Passei meus anos na universidade estudando filosofia em St. Andrews, uma pequena cidade na costa leste da Escócia. St Andrews era o local de uma catedral construída para abrigar as relíquias do Apóstolo André, o santo padroeiro da Escócia. A cruz branca diagonal sobre fundo azul, aquela vista na bandeira escocesa, a Saltire, representa a cruz sobre a qual ele foi crucificado. Por cento e cinquenta e oito anos, começando em 1160, milhares de pedreiros, trabalhadores e habitantes da cidade trabalharam com ferramentas manuais para construir um recipiente adequado para essas relíquias sagradas. Apenas uma pequena fração das pessoas que despejaram toda a energia de suas vidas neste magnífico edifício o veriam concluído. Para os demais, saber que trabalhavam em um projeto sublime e civilizacional bastava. Eles estavam felizes em se submeter a uma visão muito maior do que eles, superando suas preocupações transitórias. Este foi o auge da cultura, beleza e tecnologia na época. O que mais alguém poderia desejar?

A crítica satoshiana

Martinho Lutero teve 95 críticas. Satoshi tinha, efetivamente, uma. O foco de Satoshi residia na natureza centralizada do sistema bancário, do crédito e do próprio dinheiro básico.
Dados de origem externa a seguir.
(** Modelled from the spec: the Persistence Gateway, a transactional unit of
    work over the entity graph (the SQLAlchemy session of [get_session],
    autoflush on, autocommit off). [database] is what is committed,
    [session] is what the objects of the running unit of work look like;
    queries read [session], [commit] publishes it and [rollback] discards
    it. *)
Record DB := {
  database : Store;
  session : Store
}.

Definition commit (db : DB) : DB :=
  {| database := session db; session := session db |}.

Definition rollback (db : DB) : DB :=
  {| database := database db; session := database db |}.

Definition with_session (f : Store → Store) (db : DB) : DB :=
  {| database := database db; session := f (session db) |}.

(** Field updates of the store. *)
Definition set_containers (f : gmap string Container → gmap string Container)
    (s : Store) : Store :=
  {| containers := f (containers s); images := images s; hosts := hosts s;
     apps := apps s; deployments := deployments s;
     deployment_containers := deployment_containers s |}.

Definition set_images (f : gmap string Image → gmap string Image)
    (s : Store) : Store :=
  {| containers := containers s; images := f (images s); hosts := hosts s;
     apps := apps s; deployments := deployments s;
     deployment_containers := deployment_containers s |}.

Definition set_hosts (f : list Host → list Host) (s : Store) : Store :=
  {| containers := containers s; images := images s; hosts := f (hosts s);
     apps := apps s; deployments := deployments s;
     deployment_containers := deployment_containers s |}.

Definition set_apps (f : list App → list App) (s : Store) : Store :=
  {| containers := containers s; images := images s; hosts := hosts s;
     apps := f (apps s); deployments := deployments s;
     deployment_containers := deployment_containers s |}.

Definition set_deployment_containers
    (f : gmap DeploymentKey (list string) → gmap DeploymentKey (list string))
    (s : Store) : Store :=
  {| containers := containers s; images := images s; hosts := hosts s;
     apps := apps s; deployments := deployments s;
     deployment_containers := f (deployment_containers s) |}.

(** [db.delete(container)]: the row goes, and with it its links. *)
Definition db_delete (c_id : string) (s : Store) : Store :=
  set_deployment_containers (fmap (filter (λ i, i ≠ c_id)))
    (set_containers (delete c_id) s).

(** [Container.get(db, id)] and [Image.get(db, id)]: query by primary key. *)
Definition Container_get (db : DB) (id : string) : option Container :=
  containers (session db) !! id.

Definition Image_get (db : DB) (id : string) : option Image :=
  images (session db) !! id.

(** [Container.get_by_ref(db, image_ref)]. *)
Definition Container_get_by_ref (db : DB) (ref : string) : list Container :=
  filter (λ c, c_image_ref c = ref) (map snd (map_to_list (containers (session db)))).

(** [host.containers]: the containers owned by the host. *)
Definition host_containers (db : DB) (host : HostKey) : gmap string Container :=
  filter (λ kc, c_host kc.2 = host) (containers (session db)).

(** ** The environment *)

Record Response := { status_code : Z }.

(** [requests.Response.ok]: no 4xx or 5xx status. *)
Definition ok (r : Response) : bool :=
  negb ((400 <=? status_code r) && (status_code r <? 600)).

(** What the worker cannot decide itself. Answers that come from the outside
    world take the number of events so far as their first argument, so that
    two calls with the same arguments may be answered differently.

    The [DockerWrapper] that the worker calls (a constructor with hostname,
    port and config, [state_of_the_universe], [list_images]) is not the
    class of docker_wrapper.py, which has none of them; what it answers is
    part of the environment, and so is whether it can be built at all. *)
Record Env := {
  (* config.get('registry', 'user') *)
  registry_user : string;
  (* parser.parse(s).astimezone(tz.tzlocal()).replace(tzinfo=None) *)
  parse_local : string → Result datetime;
  (* DockerWrapper.list_images(registry_url, app_name, user, password) *)
  list_images : nat → string → Result (list ImageInfo);
  (* wrapper = DockerWrapper(hostname, port, config) *)
  docker_wrapper : nat → HostKey → Result unit;
  (* wrapper.state_of_the_universe() *)
  state_of_the_universe : nat → HostKey → Result (list Info);
  (* requests.get(url, timeout=timeout) *)
  requests_get : nat → string → Z → Result Response
}.

(** ** A state and exception monad *)

Definition M (S A : Type) : Type := S → Result A * S.

Definition ret {S A} (a : A) : M S A := λ s, (Return a, s).

Definition raise {S A} (e : PyExn) : M S A := λ s, (Raise e, s).

Definition bind {S A B} (m : M S A) (k : A → M S B) : M S B :=
  λ s, match m s with
       | (Return a, s') => k a s'
       | (Raise e, s') => (Raise e, s')
       end.

(** [try: body except Exception as e: handler e]. *)
Definition try_except {S A} (body : M S A) (handler : PyExn → M S A) : M S A :=
  λ s, match body s with
       | (Return a, s') => (Return a, s')
       | (Raise e, s') => handler e s'
       end.

Definition gets {S A} (f : S → A) : M S A := λ s, (Return (f s), s).

Definition modify {S} (f : S → S) : M S unit := λ s, (Return tt, f s).

(** An answer of the outside world, returned or raised. *)
Definition answer {S A} (r : Result A) : M S A := λ s, (r, s).

(** The monad operations behind stdpp's [x ← m; k] and [m ;; k]. *)
#[global] Instance M_ret {S} : MRet (M S) := λ A a, ret a.
#[global] Instance M_bind {S} : MBind (M S) := λ A B k m, bind m k.

(** [for x in l: body x]. *)
Fixpoint for_each {S A} (l : list A) (body : A → M S unit) : M S unit :=
  match l with
  | [] => ret tt
  | x :: l' => body x ;; for_each l' body
  end.

(** ** State Reconciler: [update_host_containers] *)

Definition set_host_status (host : HostKey) (st : string) (s : Store) : Store :=
  set_hosts (map (λ h, if decide (host_key h = host)
                       then {| h_hostname := h_hostname h; h_port := h_port h;
                               h_alias := h_alias h; h_status := st |}
                       else h)) s.

Definition set_state_finished (st : string) (fin : datetime) (c : Container)
    : Container :=
  {| c_id := c_id c; c_image_ref := c_image_ref c; c_state := st;
     c_status := c_status c; c_started_at := c_started_at c;
     c_finished_at := fin; c_command := c_command c; c_image := c_image c;
     c_host := c_host c |}.

(** The body of the loop over the snapshot (worker.py, lines 164-187). *)
Definition reconcile_info (env : Env) (host : HostKey) (info : Info) : M DB unit :=
  container ← gets (λ db : DB, Container_get db (info_id info));
  match container with
  | Some c =>
      fin ← answer (parse_local env (info_finished_at info));
      modify (with_session (set_containers
        (insert (info_id info) (set_state_finished (info_state info) fin c))))
  | None =>
      let image_layer := String.substring 0 8 (info_image_id info) in
      image ← gets (λ db, Image_get db image_layer);
      started ← answer (parse_local env (info_started_at info));
      fin ← answer (parse_local env (info_finished_at info));
      modify (with_session (set_containers
        (insert (info_id info)
           {| c_id := info_id info;
              c_image_ref := info_image_ref info;
              c_state := info_state info;
              c_status := None;
              c_started_at := started;
              c_finished_at := fin;
              c_command := info_command info;
              c_image := i_id <$> image;
              c_host := host |})))
  end.

(** The loop over the snapshot; it returns [new_host_containers]. *)
Fixpoint reconcile_loop (env : Env) (host : HostKey) (infos : list Info)
    (new_host_containers : gset string) : M DB (gset string) :=
  match infos with
  | [] => ret new_host_containers
  | info :: rest =>
      reconcile_info env host info ;;
      reconcile_loop env host rest ({[info_id info]} ∪ new_host_containers)
  end.

(** The loop over [previous_host_containers] (lines 189-193). *)
Definition delete_missing (previous : list string) (new_host_containers : gset string)
    (s : Store) : Store :=
  foldr (λ c_id s, if decide (c_id ∈ new_host_containers) then s
                   else db_delete c_id s)
        s previous.

(** What the Docker host answers to one call of [update_host_containers].
    [wrapper = DockerWrapper(host.hostname, host.port, config)] (line 149)
    stands before the try: when it raises, the exception is [WrapperError].
    When it returns, [wrapper.state_of_the_universe()] (line 157, inside the
    try) returns a snapshot or raises: [Wrapper snapshot]. *)
Inductive HostAnswer :=
| WrapperError (e : PyExn)
| Wrapper (snapshot : Result (list Info)).

(** [update_host_containers(db, host, config)]. What the host answers is
    the argument [host_answer]. *)
Definition update_host_containers (env : Env) (host_answer : HostAnswer)
    (host : HostKey) : M DB unit :=
  match host_answer with
  | WrapperError e => raise e
  | Wrapper snapshot =>
      previous_host_containers ← gets (λ db, host_containers db host);
      host_container_info ←
        try_except (answer snapshot)
          (λ e, modify (with_session (set_host_status host "down")) ;; ret []);
      new_host_containers ← reconcile_loop env host host_container_info ∅;
      modify (with_session
        (delete_missing (map fst (map_to_list previous_host_containers))
                        new_host_containers)) ;;
      modify commit
  end.

(** ** Events and the world

    The trace records, in order, the calls the worker makes to the outside
    world and the entries into its own methods. *)

Inductive Method :=
| m_update_app_images (app_name : string)
| m_update_deployment (deployment : DeploymentKey)
| m_update_host_containers (host : HostKey)
| m_update_all_containers.

Inductive Event :=
| EvCall (m : Method)
| EvListImages (app_name : string)
| EvStateOfTheUniverse (host : HostKey)
| EvGet (url : string) (timeout : Z)
| EvSleep (seconds : Z).

Record World := {
  db : DB;
  trace : list Event
}.

Definition on_db {A} (m : M DB A) : M World A :=
  λ w, let '(r, db') := m (db w) in (r, {| db := db'; trace := trace w |}).

Definition emit (e : Event) : M World unit :=
  modify (λ w, {| db := db w; trace := trace w ++ [e] |}).

Definition now : M World nat := gets (λ w, length (trace w)).

(** [update_host_containers] inside a pass: the wrapper and the snapshot
    are the answers of the host at that moment; the host is asked for its
    snapshot only when the wrapper could be built. *)
Definition run_update_host_containers (env : Env) (host : HostKey) : M World unit :=
  emit (EvCall (m_update_host_containers host)) ;;
  t ← now;
  match docker_wrapper env t host with
  | Raise e => on_db (update_host_containers env (WrapperError e) host)
  | Return _ =>
      emit (EvStateOfTheUniverse host) ;;
      on_db (update_host_containers env
               (Wrapper (state_of_the_universe env t host)) host)
  end.

(** ** Health Prober *)

(** The iterations of [for attempt in range(1, retry+1)] that remain, and the
    [else] branch of the loop. *)
Fixpoint check_app_status_loop (env : Env) (url : string) (timeout : Z)
    (attempts : nat) (last_exception : option PyExn) : M World string :=
  match attempts with
  | O =>
      match last_exception with
      | Some e => raise e
      | None => raise {| exn_class := "TypeError";
                         exn_message := "exceptions must derive from BaseException" |}
      end
  | S attempts' =>
      t ← now;
      emit (EvGet url timeout) ;;
      match requests_get env t url timeout with
      | Return r => if ok r then ret "up" else ret "down"
      | Raise e =>
          emit (EvSleep 5) ;;
          check_app_status_loop env url timeout attempts' (Some e)
      end
  end.

(** [_check_app_status(url, timeout=10, retry=3)]. *)
Definition _check_app_status (env : Env) (url : string) (timeout retry : Z)
    : M World string :=
  check_app_status_loop env url timeout (Z.to_nat retry) None.

(** ["%s" % n] for an integer. *)
Definition str_of_Z (n : Z) : string := NilZero.string_of_int (Z.to_int n).

(** ["http://%s:%s/%s" % (container.host.hostname, deployment.status_port,
    deployment.status_endpoint)]. *)
Definition status_url (container : Container) (deployment : Deployment) : string :=
  "http://" +:+ fst (c_host container) +:+ ":" +:+ str_of_Z (d_status_port deployment)
    +:+ "/" +:+ d_status_endpoint deployment.

Definition set_status (st : string) (c : Container) : Container :=
  {| c_id := c_id c; c_image_ref := c_image_ref c; c_state := c_state c;
     c_status := Some st; c_started_at := c_started_at c;
     c_finished_at := c_finished_at c; c_command := c_command c;
     c_image := c_image c; c_host := c_host c |}.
A raiz do problema com a moeda convencional é toda a confiança necessária para fazê-la funcionar. O banco central deve ser confiável para não rebaixar a moeda, mas a história das moedas fiduciárias está cheia de violações dessa confiança. Os bancos devem ser confiáveis ​​para manter nosso dinheiro e transferi-lo eletronicamente, mas eles o emprestam em ondas de bolhas de crédito com apenas uma fração na reserva. Temos que confiar neles nossa privacidade, confiar neles para não permitir que ladrões de identidade drenem nossas contas.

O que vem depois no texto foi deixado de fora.